Plant Profile: Roses

Rose is a rose is a rose. Every rose has it’s thorn. Do not think that roses are cursed with thorns, but that a thorn bush is fortunate enough to have roses bloom upon it. More, I am sure, has been written about roses than nearly any other bloom imaginable, though that will not discourage me from adding my thoughts to this ever-growing pool. When someone asks “what’s your favorite flower?”, the rose is one that I do not even have to think about before answering. The Rosaceae is an enormous family of plants, encompassing roses, apples and other fruit-bearing trees, raspberries and other fruit-bearing brambles, and mountain ash, among many others. They are an important food source for both animal and human alike, and a fantastic source of pollen and nectar for those most essential of insects, our honeybees.

We are blessed, even in Maine, to be able to grow these sweetest and most beautiful of flowers. Roses will often scare even the most die-hard gardeners because they have a reputation of being “difficult”. Prone to diseases and all manner of insect pests, certain varieties and species may take a bit more effort than others, but with a gardener armed with the knowledge of planting environment and conditions, they will thrive, and not be a source of frustration but one of joy. Roses need at least 6 hours of full, direct sun, with a soil rich in organic matter and nutrients. They prefer a well-drained, but moist soil. Most roses will not do well if they have wet feet. A balanced fertilizer several times per season is definitely beneficial to keep leaves green and glossy and buds perky. Roses seem to benefit from a pine needle mulch in autumn. They are bothered by aphids, Japanese Beetles, and other various insects, but a healthy rose will usually bounce right back after the worst of them have gone away. There is much more to say on these pests, but it will take up a column in itself…

Proper air movement and sanitation is essential in maintaining a successful rose garden. Roses need plenty of space between them to encourage their leaves to dry and thereby eliminate funal spores and other disease organisims from taking hold. Cleaning fallen leaves and petals from around the plants themselves removes the threat of same. Deadheading faded flowers before they go to seed encourages the plants to produce more new growth and more flowerbuds, increasing our enjoyment through the season. Another important thing to remember when deadheading or trimming roses, it is a good practice to sterilze clippers between cuts, and to always prune to an outward-facing bud.

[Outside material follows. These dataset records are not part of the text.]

Lemma countLines_adds_witness :
  countLines (Some ["a"; "b"; "a"]) {["a" := 5]} !! "a" = Some 7 ∧
  countLines (Some (["a"; "b"; "a"] ++ long_line :: ["a"; "a"])) {["a" := 5]}
  = countLines (Some ["a"; "b"; "a"]) {["a" := 5]}.
Proof.
  destruct (countLines_adds ["a"; "b"; "a"] {["a" := 5]} "a")
    as (Hadd & Hstop & _).
  - concrete_plain.
  - split.
    + rewrite Hadd. reflexivity.
    + apply Hstop. vm_compute. discriminate.
Defined.

Lemma list_insert_same {A} (l : list A) i x :
  l !! i = Some x → <[i := x]> l = l.
Proof. apply list_insert_id. Qed.

(** X20. Placing the zero rune is accepted like any other mark but writes
    the empty value: the grid is unchanged, no winner is recorded, and the
    free-cell count still drops by 1 (so it no longer counts the empty
    cells). *)
Theorem PlaceMove_zero_rune tb x y :
  Valid tb → accepted tb x y →
  ∃ tb', PlaceMove tb x y 0 = Ret tb' ∧
    board tb' = board tb ∧ winner tb' = 0 ∧
    freeSpots tb' = freeSpots tb - 1 ∧
    (Counted tb → ¬ Counted tb').
Proof.
  intros Hv Hacc. destruct (PlaceMove_total tb x y 0 Hv) as [tb' Hpm].
  exists tb'. split; [done|].
  destruct (PlaceMove_cases _ _ _ _ _ Hv Hpm)
    as [[Hn _]|(_ & Hb & _ & Hf & Hw)]; [done|].
  pose proof (proj1 (accepted_spec _ _ _ Hv) Hacc) as (_ & Hin & Hm & _).
  assert (Hsame : grid_set (board tb) x y 0 = board tb).
  { apply inb_spec in Hin as [Hx Hy]. unfold grid_set, mark_at in *.
    rewrite (proj2 (Z.leb_le 0 x)), (proj2 (Z.leb_le 0 y)) in Hm by lia.
    simpl in Hm.
    destruct (board tb !! Z.to_nat y) as [row|] eqn:Hrow; [|done].
    rewrite (list_insert_same row) by done. by apply list_insert_same. }
  rewrite Hsame in Hb. split; [done|]. split; [by destruct Hw|].
  split; [done|]. unfold Counted. rewrite Hb, Hf. lia.
Qed.
(** [name.split(".")[-1]] holds no dot; it is the whole name when the
    name has no dot, and otherwise the name is its [rpartition] parent, a
    dot, and that last segment. *)
Lemma last_segment_spec name :
  has_dot (PyStr.last_segment name) = false
  ∧ (has_dot name = false → PyStr.last_segment name = name)
  ∧ (has_dot name = true →
     name = PyStr.parent_name name ++ "." ++ PyStr.last_segment name).
Proof.
  unfold PyStr.last_segment, PyStr.parent_name. split_and!.
  - pose proof (split_dot_segments name) as Hall.
    destruct (split_dot_nonempty name) as (seg & segs & Hs).
    rewrite Hs in *.
    by apply Forall_list_last.
  - intros Hn. by rewrite (split_dot_no_dot name Hn).
  - intros Hn. destruct (split_dot_has_dot name Hn) as (a & b & l & Hs).
    rewrite <- (join_dot_split name) at 1. rewrite Hs.
    rewrite (app_removelast_last "" (l := a :: b :: l)) at 1 by done.
    apply join_dot_snoc. by destruct l.
Qed.

(** X8.  The name under which [_load] binds the module in the parent namespace
    is fixed at construction: it is the last segment of the dotted name,
    holds no dot, is the whole name when the name has none, and otherwise
    follows the [rpartition] parent of the name and a dot. *)
Theorem B_local_name_is_the_last_segment w globals given name :
  ∃ leaf ob,
    heap (_LazyImport_FlavorB.create globals name given w).2 !! next w
    = Some ob
    ∧ ns ob !! "_local_name" = Some (VStr leaf)
    ∧ has_dot leaf = false
    ∧ (has_dot name = false → leaf = name)
    ∧ (has_dot name = true → name = PyStr.parent_name name ++ "." ++ leaf).
Proof.
  rewrite create_B_run. cbn.
  destruct (last_segment_spec name) as (H1 & H2 & H3).
  destruct (B_namespace_bound (default globals given) name)
    as (_ & _ & Hleaf).
  eexists _, _. rewrite lookup_insert_eq. split; [reflexivity|]. cbn.
  by split_and!.
Qed.

(** ** What [_load] leaves alone *)

(** X9.  [_load] writes the proxy and the parent namespace and nothing else:
    the registry, the path, the record of imports and every other object
    are as the import it makes has left them. *)
Theorem B_load_writes_proxy_and_parent_only
    w globals given name p w1 m w' :
  wf w → is_Some (heap w !! default globals given) →
  _LazyImport_FlavorB.create globals name given w = (Ok p, w1) →
  importlib.import_module (VStr name) w1 = (Ok m, w') →
  ∃ w'',
    _LazyImport_FlavorB._load p w1 = (Ok m, w'')
    ∧ sys_modules w'' = sys_modules w'
    ∧ disk w'' = disk w'
    ∧ log w'' = log w'
    ∧ ∀ l, l ≠ p → l ≠ default globals given →
           heap w'' !! l = heap w' !! l.
Proof.
  intros Hwf Halive Hcreate Himp.
  destruct (B_new_proxy w globals given name p w1 Hwf Halive Hcreate)
    as (-> & Hn & Hinv & Hp & Hgp & Halive1 & Hlt & Hlog & Hreg).
  destruct (B_namespace_bound (default globals given) name)
    as (Hname & Hg & Hleaf).
  destruct (B_load_run (next w) _ name (default globals given) _ w1 m w'
              Hinv Hp Hname Hg Hleaf Hgp Halive1 Himp)
    as (w'' & Hload & L).
  exists w''. split_and!; try apply L. exact Hload.
Qed.

Lemma B_load_frame_witness :
  ∃ w'',
    _LazyImport_FlavorB._load 1%nat (Demo.created FlavorB) = (Ok 2%nat, w'')
    ∧ sys_modules w''
      = sys_modules
          (importlib.import_module (VStr "optional")
             (Demo.created FlavorB)).2
    ∧ disk w''
      = disk
          (importlib.import_module (VStr "optional")
             (Demo.created FlavorB)).2
    ∧ log w''
      = log
          (importlib.import_module (VStr "optional")
             (Demo.created FlavorB)).2
    ∧ ∀ l, l ≠ 1%nat → l ≠ default Demo.globals None →
           heap w'' !! l
           = heap
               (importlib.import_module (VStr "optional")
                  (Demo.created FlavorB)).2 !! l.
Proof.
  apply (B_load_writes_proxy_and_parent_only
           Demo.start Demo.globals None "optional" 1%nat
           (Demo.created FlavorB) 2%nat).
  - exact Demo_start_wf.
  - exact Demo_globals_alive.
  - vm_compute. reflexivity.
  - vm_compute. reflexivity.
Defined.

(** ** Dotted names and the proxy with a parent namespace *)






(** ** The third variant resolves once *)

(** X13.  The first read through the object [_LazyImport_FlavorC] returns
    executes the module body, in that same object, which is an ordinary
    module from then on: no later read executes anything or changes the
    store.  The import system is not called by any of these reads. *)
Theorem C_executes_the_body_once w name src place p w1 x y :
  findable w name src place →
  _LazyImport_FlavorC name w = (Ok p, w1) →
  log (getattr p x w1).2 = (log w1 ++ [ ExecModule name ])%list
  ∧ heap (getattr p x w1).2 !! p
    = Some (Obj ModuleType (module_namespace name src))
  ∧ sys_modules (getattr p x w1).2 !! name = Some p
  ∧ (getattr p y (getattr p x w1).2).2 = (getattr p x w1).2.
Proof.
  intros Hf Hcreate.
  rewrite (run_create_C name src place w Hf) in Hcreate.
  injection Hcreate as <- <-.
  assert (next (located place w) = next w
          ∧ disk (located place w) = disk w) as [Hn Hd]
    by (by destruct place as [[??]|]).
  set (w1 := lazily_registered name src (located place w)).
  rewrite (run_lazy_first_read (next w) (spec_namespace name src)
             (bootstrap.spec_of name src) src x w1).
  - rewrite module_getattribute_pure. cbn. split_and!.
    + done.
    + by rewrite lookup_insert_eq.
    + by rewrite Hn, lookup_insert_eq.
    + match goal with
      | |- (getattr _ _ ?s).2 = _ => set (w2 := s)
      end.
      assert (heap w2 !! next w
              = Some (Obj ModuleType (module_namespace name src))) as Hm
        by (cbn; by rewrite lookup_insert_eq).
      rewrite (getattr_module (next w) _ y w2 Hm).
      apply module_getattribute_pure.
  - cbn. rewrite Hn. by rewrite lookup_insert_eq.
  - cbn. rewrite Hn. by rewrite lookup_insert_eq.
  - apply spec_namespace_spec.
  - cbn. rewrite Hd. apply (findable_file _ _ _ _ Hf).
  - cbn. by rewrite Hn, lookup_insert_eq.
Qed.

Lemma C_executes_once_witness :
  log (getattr 1%nat "attr" (Demo.created FlavorC)).2
  = (log (Demo.created FlavorC) ++ [ ExecModule "optional" ])%list
  ∧ heap (getattr 1%nat "attr" (Demo.created FlavorC)).2 !! 1%nat
    = Some (Obj ModuleType (module_namespace "optional" Demo_optional))
  ∧ sys_modules (getattr 1%nat "attr" (Demo.created FlavorC)).2
      !! "optional" = Some 1%nat
  ∧ (getattr 1%nat "other"
       (getattr 1%nat "attr" (Demo.created FlavorC)).2).2
    = (getattr 1%nat "attr" (Demo.created FlavorC)).2.
Proof.
  apply (C_executes_the_body_once Demo.start "optional" Demo_optional None
           1%nat (Demo.created FlavorC) "attr" "other").
  - exact Demo_optional_findable.
  - vm_compute. reflexivity.
Defined.
(** an in-place update of the tensor at [l] *)
Definition write_tensor (l : nat) (t : tensor) : M unit :=
  fun w => (Ok tt, upd_tensor l t w).

(** a new tensor *)
Definition alloc_tensor (t : tensor) : M nat :=
  fun w => (Ok (length (tensors w)), push_tensor t w).

Definition get_image (x : nat) : M Image :=
  fun w => (Ok (image_at w x), w).

Definition modify_image (x : nat) (f : Image -> Image) : M unit :=
  fun w => (Ok tt, upd_image x f w).

(** a new [Image] object *)
Definition alloc_image (i : Image) : M nat :=
  fun w => (Ok (length (images w)), push_image i w).

Definition set_px (l : nat) (i : Image) : Image :=
  mkImage l (_logit_px i) (_flow i) (_affine_mat i) (sample_kwargs i).
Definition set_logit_px (l : option nat) (i : Image) : Image :=
  mkImage (_px i) l (_flow i) (_affine_mat i) (sample_kwargs i).
Definition set_flow (f : option flow) (i : Image) : Image :=
  mkImage (_px i) (_logit_px i) f (_affine_mat i) (sample_kwargs i).
Definition set_affine_mat (m : option mat3) (i : Image) : Image :=
  mkImage (_px i) (_logit_px i) (_flow i) m (sample_kwargs i).
Definition set_sample_kwargs (kw : dict value) (i : Image) : Image :=
  mkImage (_px i) (_logit_px i) (_flow i) (_affine_mat i) kw.

Definition tmap (f : Qc -> Qc) (t : tensor) : tensor := map (map (map f)) t.

(** [t.op_()] for an element-wise [op] *)
Definition map_in_place (f : Qc -> Qc) (l : nat) : M unit :=
  t <- read_tensor l ;; write_tensor l (tmap f t).

(** [logit_(x)]: [x.reciprocal_().sub_(1).log_().neg_()], all in place. *)
Definition logit_ `{Backend} (l : nat) : M nat :=
  map_in_place t_reciprocal l ;;
  map_in_place (fun v => (v - 1)%Qc) l ;;
  map_in_place t_log l ;;
  map_in_place Qcopp l ;;
  ret l.

(** ** [Image] *)

(** A function over pixel or logit tensors.  It either updates its argument
    in place and returns it ([x.add_(..)]) or returns a new tensor
    ([x.flip(2)]). *)
Record tensor_func := TensorFunc {
  in_place : bool;
  run : list value -> dict value -> tensor -> result tensor
}.

Definition coord_func : Type :=
  list value -> dict value -> flow -> nat * nat * nat -> result flow.

Definition affine_func : Type := list value -> dict value -> result mat3.

Definition call_tensor_func (f : tensor_func) (args : list value)
    (kw : dict value) (l : nat) : M nat :=
  t <- read_tensor l ;;
  t' <- lift (run f args kw t) ;;
  if in_place f then write_tensor l t' ;; ret l else alloc_tensor t'.

(** [Image.__init__(px)] *)
Definition Image_init (px : nat) : M nat :=
  alloc_image (mkImage px None None None []).

(** [Image.shape]: the shape of [_px], read without a refresh. *)
Definition Image_shape (x : nat) : M (nat * nat * nat) :=
  i <- get_image x ;;
  t <- read_tensor (_px i) ;;
  ret (tshape t).

(** the getter of [Image.flow] *)
Definition Image_flow (x : nat) : M flow :=
  i <- get_image x ;;
  (if _flow i is None
   then sz <- Image_shape x ;; modify_image x (set_flow (Some (affine_grid sz)))
   else ret tt) ;;
  i <- get_image x ;;
  (if _affine_mat i is Some m
   then modify_image x (set_flow (Some (affine_mult (default [] (_flow i)) (Some m)))) ;;
        modify_image x (set_affine_mat None)
   else ret tt) ;;
  i <- get_image x ;;
  ret (default [] (_flow i)).

Definition Image_refresh `{Backend} (x : nat) : M unit :=
  i <- get_image x ;;
  (if _logit_px i is Some l
   then map_in_place t_sigmoid l ;;
        modify_image x (set_px l) ;;
        modify_image x (set_logit_px None)
   else ret tt) ;;
  i <- get_image x ;;
  if bool_decide (_affine_mat i <> None) || bool_decide (_flow i <> None)
  then
    t <- read_tensor (_px i) ;;
    f <- Image_flow x ;;
    i <- get_image x ;;
    r <- lift (grid_sample_kw t f (sample_kwargs i)) ;;
    l <- alloc_tensor r ;;
    modify_image x (set_px l) ;;
    modify_image x (set_sample_kwargs []) ;;
    modify_image x (set_flow None)
  else ret tt.

(** the getter of [Image.px] *)
Definition Image_px `{Backend} (x : nat) : M nat :=
  Image_refresh x ;;
  i <- get_image x ;;
  ret (_px i).

(** [Image.data] *)
Definition Image_data `{Backend} (x : nat) : M nat := Image_px x.

(** the getter of [Image.affine_mat] *)
Definition Image_affine_mat (x : nat) : M mat3 :=
  i <- get_image x ;;
  (if _affine_mat i is None
   then modify_image x (set_affine_mat (Some eye3))
   else ret tt) ;;
  i <- get_image x ;;
  ret (default eye3 (_affine_mat i)).

(** the getter of [Image.logit_px] *)
Definition Image_logit_px `{Backend} (x : nat) : M nat :=
  i <- get_image x ;;
  (if _logit_px i is None
   then l <- Image_px x ;;
        l <- logit_ l ;;
        modify_image x (set_logit_px (Some l))
   else ret tt) ;;
  i <- get_image x ;;
  ret (default 0%nat (_logit_px i)).

Definition Image_lighting `{Backend} (x : nat) (func : tensor_func)
    (args : list value) (kw : dict value) : M nat :=
  l <- Image_logit_px x ;;
  l' <- call_tensor_func func args kw l ;;
  modify_image x (set_logit_px (Some l')) ;;
  ret x.

Definition Image_pixel `{Backend} (x : nat) (func : tensor_func)
    (args : list value) (kw : dict value) : M nat :=
  l <- Image_px x ;;
  l' <- call_tensor_func func args kw l ;;
  modify_image x (set_px l') ;;
  ret x.

Definition Image_coord (x : nat) (func : coord_func)
    (args : list value) (kw : dict value) : M nat :=
  f <- Image_flow x ;;
  sz <- Image_shape x ;;
  f' <- lift (func args kw f sz) ;;
  modify_image x (set_flow (Some f')) ;;
  ret x.

Definition Image_affine (x : nat) (func : affine_func)
    (args : list value) (kw : dict value) : M nat :=
  m <- lift (func args kw) ;;
  a <- Image_affine_mat x ;;
  modify_image x (set_affine_mat (Some (matmul a m))) ;;
  ret x.

(** The [size] argument of [resize]: an [int] or a [(c, h, w)] tuple. *)
Inductive size_arg :=
| SizeInt (n : nat)
| SizeTuple (c h w : nat).

Definition Image_resize (x : nat) (size : size_arg) : M nat :=
  i <- get_image x ;;
  if _flow i is Some _ then raise (AssertionError "") else
  sz <- match size with
        | SizeInt n => s <- Image_shape x ;; ret (fst (fst s), n, n)
        | SizeTuple c h w => ret (c, h, w)
        end ;;
  modify_image x (set_flow (Some (affine_grid sz))) ;;
  ret x.

(** [ImageBase.set_sample], called with keyword arguments [kw] *)
Definition Image_set_sample (x : nat) (kw : dict value) : M nat :=
  modify_image x (set_sample_kwargs kw) ;;
  ret x.
(** The cut-off model, asked through the streaming loop. *)
Lemma streaming_turn_without_tools_returns_witness :
  exists evs a',
    run_agentic_loop_stream Scenario.cut_off Scenario.handlers
                            Scenario.question 10 new_agent
    = (evs, Ok tt, a')
    /\ requests a' = [[user_turn Scenario.question]].
Proof.
  exact (@streaming_turn_without_tools_returns
           Scenario.cut_off Scenario.handlers Scenario.question 9 new_agent
           Scenario.cut_off_turn eq_refl eq_refl).
Defined.

(** ** The policy lookup *)

Lemma matching_policies_filter (wanted : string) (ps : list json) :
  forallb well_named ps = true ->
  Tools.matching_policies (JStr wanted) ps
  = Ok (filter (fun p => PyValue.contains (PyValue.lower wanted)
                                          (PyValue.lower (policy_name_of p)))
               ps).
Proof.
  induction ps as [|p ps IH]; intros W; [reflexivity|].
  cbn in W. apply andb_prop in W. destruct W as [Wp Ws].
  cbn [Tools.matching_policies filter]. rewrite (IH Ws).
  destruct p as [| | | | |members]; try discriminate Wp.
  cbn in Wp |- *.
  destruct (PyValue.lookup "name" members) as [[| | |s| |]|];
    try discriminate Wp; cbn; reflexivity.
Qed.

(** X23. Asked for a policy by name, [get_policy] answers with the
    first policy of the category whose name contains the wanted name,
    letter case ignored on both sides, or with [null] when there is
    none; a policy without a name never matches.  (The policies are
    dicts whose name, if any, is a string.) *)
Theorem get_policy_finds_by_name :
  forall (cl : Tools.clients) (members : list (string * json))
         (wanted : string) (ps : list json),
    PyValue.lookup "policy_name" members = Some (JStr wanted) ->
    nonempty wanted = true ->
    Tools.policies cl (or_default JNull (PyValue.lookup "category" members))
    = Ok (JArr ps) ->
    forallb well_named ps = true ->
    Tools.get_policy cl (JObj members)
    = Ok (Tools.text_output
            (PyValue.dumps_indent
               0 (hd JNull
                     (filter (fun p => PyValue.contains
                                         (PyValue.lower wanted)
                                         (PyValue.lower (policy_name_of p)))
                             ps))))
    /\ (forall p, In p ps -> policy_name_of p = "" ->
                  PyValue.contains (PyValue.lower wanted)
                                   (PyValue.lower (policy_name_of p)) = false).
Proof.
  intros cl members wanted ps L N P W. split.
  - unfold Tools.get_policy. cbn [PyValue.get PyValue.subscript].
    rewrite L. cbn [or_default and_then PyValue.truthy_json]. rewrite N.
    cbn [and_then]. rewrite P. cbn [and_then PyValue.iterate].
    rewrite (matching_policies_filter wanted ps W). cbn [and_then].
    destruct (filter _ ps); reflexivity.
  - intros p _ E. rewrite E. cbn.
    destruct wanted as [|c w]; [discriminate N|]. reflexivity.
Qed.
(** ** Package volumes: errors, options and the backend interface *)

(** Modelled from the spec: the sentinel errors of package volumes are declared
    outside the sources; these are the kinds the code and the spec name.  Go
    compares them by identity, so an error of any other origin ([ErrOpaque])
    equals none of them. *)
Inductive error : Type :=
| ErrVolumeNotFound
| ErrVolumeAlreadyExists
| ErrServerNotFound
| ErrNotAttached
| ErrAttachLimitReached
| ErrOpaque (msg : string).

Definition error_eqb (a b : error) : bool :=
  match a, b with
  | ErrVolumeNotFound, ErrVolumeNotFound => true
  | ErrVolumeAlreadyExists, ErrVolumeAlreadyExists => true
  | ErrServerNotFound, ErrServerNotFound => true
  | ErrNotAttached, ErrNotAttached => true
  | ErrAttachLimitReached, ErrAttachLimitReached => true
  | ErrOpaque m, ErrOpaque n => String.eqb m n
  | _, _ => false
  end.

(** Modelled from the spec: [volumes.CreateOpts] (name, minSize, maxSize with 0
    meaning unbounded, location). *)
Module CreateOpts.
Record t : Type := {
  Name : string;
  MinSize : Z;
  MaxSize : Z;
  Location : string
}.
End CreateOpts.

(** The interface [volumes.Service].  A Go method returning a
    volume pointer and an error answers with a pair of options: either component
    may be nil independently. *)
Inductive Service : Type -> Type :=
| Service_Create (opts : CreateOpts.t) : Service (option Volume.t * option error)
| Service_GetByID (id : N) : Service (option Volume.t * option error)
| Service_GetByName (name : string) : Service (option Volume.t * option error)
| Service_Delete (volume : Volume.t) : Service (option error)
| Service_Attach (volume : Volume.t) (server : Server.t) : Service (option error)
| Service_Detach (volume : Volume.t) : Service (option error).
(** ** What every state of a session satisfies *)

Lemma addToCart_wf (product : Product) (cart : list CartItem) :
  cartWellFormed cart -> cartWellFormed (CartUpdate.addToCart product cart).
Proof.
  intros [Hnodup Hq]. unfold CartUpdate.addToCart.
  destruct (find _ cart) eqn:Hfind; split.
  - rewrite (map_ids _ (fun item => withQuantity item (quantity item + 1)));
      [exact Hnodup | reflexivity].
  - rewrite Forall_forall in *. intros item Hin. apply in_map_iff in Hin.
    destruct Hin as [item0 [Hitem Hin0]]. specialize (Hq item0 Hin0).
    destruct (id item0 =? p_id product)%Z; subst item; simpl; lia.
  - apply find_existsb in Hfind. rewrite map_app. simpl.
    apply NoDup_app; [exact Hnodup | constructor; [intros [] | constructor] |].
    intros x Hx [<- | []]. exact (existsb_id_In _ _ Hfind Hx).
  - apply Forall_app. split; [exact Hq|].
    constructor; [simpl; lia | constructor].
Qed.

Lemma removeFromCart_wf (productId : Z) (cart : list CartItem) :
  cartWellFormed cart -> cartWellFormed (CartUpdate.removeFromCart productId cart).
Proof.
  intros [Hnodup Hq]. unfold CartUpdate.removeFromCart. split.
  - apply NoDup_map_filter. exact Hnodup.
  - rewrite Forall_forall in *. intros item Hin. apply filter_In in Hin.
    apply Hq. tauto.
Qed.

Lemma updateQuantity_wf (productId delta : Z) (cart : list CartItem) :
  cartWellFormed cart -> cartWellFormed (CartUpdate.updateQuantity productId delta cart).
Proof.
  intros [Hnodup Hq]. unfold CartUpdate.updateQuantity. split.
  - rewrite (map_ids _ (fun item => withQuantity item (Z.max 1 (quantity item + delta))));
      [exact Hnodup | reflexivity].
  - rewrite Forall_forall in *. intros item Hin. apply in_map_iff in Hin.
    destruct Hin as [item0 [Hitem Hin0]]. specialize (Hq item0 Hin0).
    destruct (id item0 =? productId)%Z; subst item; simpl; lia.
Qed.

Lemma orderWellFormed_withStatus (hit : Order -> bool) (st : Status) (ledger : list Order) :
  Forall orderWellFormed ledger ->
  Forall orderWellFormed
    (map (fun order => if hit order then withStatus order st else order) ledger).
Proof.
  intros Hledger. rewrite Forall_forall in *. intros order Hin.
  apply in_map_iff in Hin. destruct Hin as [order0 [Horder Hin0]].
  specialize (Hledger order0 Hin0).
  destruct (hit order0); subst order; exact Hledger.
Qed.

Lemma sessionInvariant_step (a : Action) (s : State) :
  sessionInvariant s -> sessionInvariant (step Number a s).
Proof.
  intros (Hcart & Hwish & Hcodes & Happlied & Hledger).
  assert (Hcodes' : canonicalCodes (coupons (step Number a s)))
    by (apply canonicalCodes_step; exact Hcodes).
  unfold sessionInvariant. split; [|split; [|split; [exact Hcodes'|]]].
  - destruct a; simpl; try exact Hcart.
    + apply addToCart_wf. exact Hcart.
    + apply removeFromCart_wf. exact Hcart.
    + apply updateQuantity_wf. exact Hcart.
    + unfold checkout. destruct (cart s) eqn:Hc; [rewrite Hc|]; simpl.
      * split; constructor.
      * split; constructor.
    + unfold customerReturn. destruct (nth_error (orders s) i) as [order|]; [|exact Hcart].
      destruct (o_status order); exact Hcart.
    + unfold adminSelectStatus. destruct (nth_error (orders s) i); exact Hcart.
    + unfold handleAddProduct. destruct (falsy _ || falsy _); exact Hcart.
    + unfold handleApplyCoupon. destruct (find _ (coupons s)); exact Hcart.
    + unfold handleAddCoupon. destruct (falsy _ || falsy _); exact Hcart.
  - destruct a; simpl; try exact Hwish.
    + unfold checkout. destruct (cart s); exact Hwish.
    + unfold customerReturn. destruct (nth_error (orders s) i) as [order|]; [|exact Hwish].
      destruct (o_status order); exact Hwish.
    + unfold adminSelectStatus. destruct (nth_error (orders s) i); exact Hwish.
    + unfold handleAddProduct. destruct (falsy _ || falsy _); exact Hwish.
    + unfold handleApplyCoupon. destruct (find _ (coupons s)); exact Hwish.
    + unfold handleAddCoupon. destruct (falsy _ || falsy _); exact Hwish.
    + apply toggleWishlist_NoDup. exact Hwish.
  - split.
    + destruct a; simpl; try exact Happlied.
      * unfold checkout. destruct (cart s); exact Happlied.
      * unfold customerReturn. destruct (nth_error (orders s) i) as [order|]; [|exact Happlied].
        destruct (o_status order); exact Happlied.
      * unfold adminSelectStatus. destruct (nth_error (orders s) i); exact Happlied.
      * unfold handleAddProduct. destruct (falsy _ || falsy _); exact Happlied.
      * unfold handleApplyCoupon.
        destruct (find _ (coupons s)) as [coupon|] eqn:Hfind; [|exact Happlied].
        apply find_some in Hfind. destruct Hfind as [Hin Hmatch].
        apply andb_true_iff in Hmatch. simpl. split; [tauto|].
        unfold canonicalCodes in Hcodes. rewrite Forall_forall in Hcodes.
        apply Hcodes. exact Hin.
      * exact I.
      * unfold handleAddCoupon. destruct (falsy _ || falsy _); exact Happlied.
    + destruct a; simpl; try exact Hledger.
      * unfold checkout. destruct (cart s) as [|item rest] eqn:Hc; [exact Hledger|].
        simpl. constructor; [|exact Hledger].
        split; [simpl; discriminate|].
        split; [exact Hcart|].
        exists (appliedCoupon s). split; [exact Happlied | reflexivity].
      * unfold customerReturn. destruct (nth_error (orders s) i) as [order|]; [|exact Hledger].
        destruct (o_status order); try exact Hledger.
        apply orderWellFormed_withStatus. exact Hledger.
      * unfold adminSelectStatus. destruct (nth_error (orders s) i); [|exact Hledger].
        apply orderWellFormed_withStatus. exact Hledger.
      * unfold handleAddProduct. destruct (falsy _ || falsy _); exact Hledger.
      * unfold handleApplyCoupon. destruct (find _ (coupons s)); exact Hledger.
      * unfold handleAddCoupon. destruct (falsy _ || falsy _); exact Hledger.
Qed.

Lemma sessionInvariant_run (l : list Action) (s : State) :
  sessionInvariant s -> sessionInvariant (run Number l s).
Proof.
  revert s. induction l as [|a l IH]; intros s Hs.
  - exact Hs.
  - apply (IH (step Number a s)). apply sessionInvariant_step. exact Hs.
Qed.

Lemma sessionInvariant_initial : sessionInvariant initialState.
Proof.
  split; [split; constructor|].
  split; [constructor|].
  split; [constructor; [reflexivity | constructor]|].
  split; [exact I | constructor].
Qed.

(** X20.  In every state reached from the initial one the lines of the cart
    have pairwise distinct ids and quantities of at least 1, whatever deltas
    [updateQuantity] was given. *)
Theorem cart_always_well_formed (l : list Action) :
  NoDup (map id (cart (run Number l initialState))) /\
  Forall (fun item => (1 <= quantity item)%Z) (cart (run Number l initialState)).
Proof.
  exact (proj1 (sessionInvariant_run l initialState sessionInvariant_initial)).
Qed.

(** X21.  In every state reached from the initial one the applied coupon,
    when there is one, is marked active and carries an upper-case code, also
    after its registry entry was deactivated or deleted; and the wishlist has
    no duplicates. *)
Theorem applied_coupon_always_active (l : list Action) :
  (forall c, appliedCoupon (run Number l initialState) = Some c ->
     isActive c = true /\ toUpperCase (code c) = code c) /\
  NoDup (wishlist (run Number l initialState)).
Proof.
  destruct (sessionInvariant_run l initialState sessionInvariant_initial)
    as (_ & Hwish & _ & Happlied & _).
  split; [|exact Hwish].
  intros c Hc. rewrite Hc in Happlied. exact Happlied.
Qed.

The roses that most people know and love today have been hybridized beyond anything that could have been dreamed of hundreds of years ago, occasionally at the sacrifice of fragrance or vigor to create the ideal blossom. The range in colors, shapes, and sizes of blossoms is immense, from the perfectly formed buds of hybrid teas, to the gigantic, rounded, fluffy heads of english roses, to clusters of sometimes 8 or more buds on the grandiflora and floribunda roses. We have bred them to be re-blooming, so we do not have to limit ourselves to only enjoying their beauty once a summer. Old-fashioned garden and species roses are tough and hardy, but do not have nearly the range of colors and shapes that our modern roses do, and will typically bloom only once per season. New varieties of roses have brought back the beautiful fragrance, and are hardy enough to survive even the toughest Maine winters.

A footnote, of sorts, concerns the Beach Rose, Rosa rugosa. A fixture on the coasts of New England, our shores would not be complete without it. It is an invader, not native to this area at all, but has filled nearly every conceivable niche it can, and has therefore “naturalized”. Nearly indestructible, it is cut back to mere stubs every fall, only to reach its full potential of 10 feet tall every summer. It is an essential food source for birds and insects, and its fragrance is unmistakable and unforgettable. It’s one invader that I am happy to have stay.